Scarface im Vergleich zu Le Crime de Monsieur Lange (1935):
  • Andere Art der Fokussierung, andere Art von Stil
  • Hoher technischer Aufwand, hohe technische Qualität des Teams
  • Deutlich höherer Production Value
  • Protagonist ist rücksichtslos, geht über Leichen
  • Doppelmoral des Protagonisten: Umgang mit Schwester im Vergleich zu Umgang mit Menschenleben
  • Fast kindliche Freude am Verbrechen, lausbübisch, fast kumpelhafte Beziehung des Zuschauers zum Protagonisten

Handlung


Der Gangster Tony "Scarface" Camonte arbeitet im Chicago der 1920er Jahre als Bodyguard und Auftragsmörder für den Mafiaboss Louis Costillo, dessen Organisation um die Vorherrschaft bei der Verteilung von Alkohol und Drogen während der Prohibition kämpft. Als Tony seinen Boss für den Konkurrenten Johnny Lovo verrät und erschießt, löst er damit einen blutigen Bandenkrieg aus.

Zusammen mit seinem Partner Guino Rinaldo plant Scarface währenddessen aber die Übernahme von Lovos Organisation. Durch den Mord an seinem früheren Boss hat er sich dort bereits Respekt verschafft. Zudem verliebt er sich in Lovos Geliebte, die verwöhnte Poppy.

Zuhause muss Scarface die Verachtung seiner Mutter ertragen, die das Geld, das er nach Hause bringt, ablehnt, da es „schlechtes Geld“ sei. Seine Schwester Cesca, mit der er ein beinahe leidenschaftliches Verhältnis hat, vergöttert ihn hingegen und hofft auf ein besseres Leben durch seinen kommenden Reichtum als Gangsterboss.

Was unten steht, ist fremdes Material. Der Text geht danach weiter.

(** When exactly one element satisfies [P], every ordering of the list gives
    the same first match. *)
Lemma head_filter_unique {A} (P : A → Prop) `{!∀ x, Decision (P x)} l x :
  x ∈ l → P x → (∀ y, y ∈ l → P y → y = x) → head (filter P l) = Some x.
Proof.
  intros Hin HP Huniq. destruct (head (filter P l)) as [y|] eqn:Hh.
  - apply head_filter_Some in Hh as [??]. f_equal. by apply Huniq.
  - exfalso. by eapply head_filter_None.
Qed.

Lemma filter_nil_iff {A} (P : A → Prop) `{!∀ x, Decision (P x)} l :
  filter P l = [] ↔ ∀ x, x ∈ l → ¬ P x.
Proof.
  split.
  - intros Hf x Hin HP.
    assert (x ∈ filter P l) as Hc by (by apply list_elem_of_filter).
    rewrite Hf in Hc. by apply not_elem_of_nil in Hc.
  - intros Hn. destruct (filter P l) as [|y k] eqn:Hf; [done|].
    assert (y ∈ filter P l) as Hc by (rewrite Hf; set_solver).
    apply list_elem_of_filter in Hc as [HP Hin]. by destruct (Hn y Hin).
Qed.

Lemma filter_fmap {A B} (f : A → B) (P : B → Prop) `{!∀ y, Decision (P y)} (l : list A) :
  filter P (f <$> l) = f <$> filter (P ∘ f) l.
Proof.
  induction l as [|x l IH]; [done|]. rewrite fmap_cons, !filter_cons, IH. unfold compose.
  by case_decide.
Qed.

Lemma filter_eq_NoDup `{EqDecision A} (x : A) (l : list A) :
  NoDup l → filter (eq x) l = if decide (x ∈ l) then [x] else [].
Proof.
  intros Hl. induction Hl as [|y l Hy Hl IH]; [done|]. rewrite filter_cons, IH.
  destruct (decide (x = y)) as [->|Hne].
  - rewrite (decide_False _ _ Hy), decide_True by set_solver. done.
  - destruct (decide (x ∈ l)); [by rewrite decide_True by set_solver|].
    by rewrite decide_False by set_solver.
Qed.

(** Python's [xs[skip:skip+limit]], equally SQL's [OFFSET skip LIMIT limit]
    for non-negative arguments. *)
Definition page {A} (skip limit : nat) (l : list A) : list A := take limit (drop skip l).

Lemma page_elem_of {A} skip limit (l : list A) x : x ∈ page skip limit l → x ∈ l.
Proof.
  intros Hin. unfold page in Hin. apply list_elem_of_lookup in Hin as [i Hi].
  apply lookup_take_Some in Hi as [Hi _]. rewrite lookup_drop in Hi.
  by eapply list_elem_of_lookup_2.
Qed.

Lemma page_length {A} skip limit (l : list A) : (length (page skip limit l) ≤ limit)%nat.
Proof. unfold page. rewrite length_take. lia. Qed.

Lemma page_all {A} limit (l : list A) : (length l ≤ limit)%nat → page 0 limit l = l.
Proof. intros. unfold page. simpl. by apply take_ge. Qed.

(** ** Maps *)

Lemma map_filter_lookup_key {K V} `{Countable K} (P : K * V → Prop)
    `{!∀ x, Decision (P x)} (m : gmap K V) k v :
  filter P m !! k = Some v ↔ m !! k = Some v ∧ P (k, v).
Proof. apply map_lookup_filter_Some. Qed.

#[export] Hint Resolve head_filter_unique : db.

Um sich in Lovos Bande weitere Anerkennung zu verschaffen, erledigt Scarface die Drecksarbeit für ihn – er erpresst Wirte, damit sie von Lovo Alkohol beziehen, und tötet Lovos Gegner. Dabei dringt er auf eigene Faust immer wieder in das Territorium von Lovos größtem Gegner, dem Gangsterboss O'Hara, ein. Dies verärgert Lovo, da dieser keinen Krieg mit O'Haras Organisation riskieren will. Scarface ignoriert dies aber und lässt O'Hara von seinem Partner Guino töten. Damit zieht er Lovo in einen Krieg mit dem Rest von O'Haras Organisation, die unter der Führung von Scarface letztlich vernichtet wird.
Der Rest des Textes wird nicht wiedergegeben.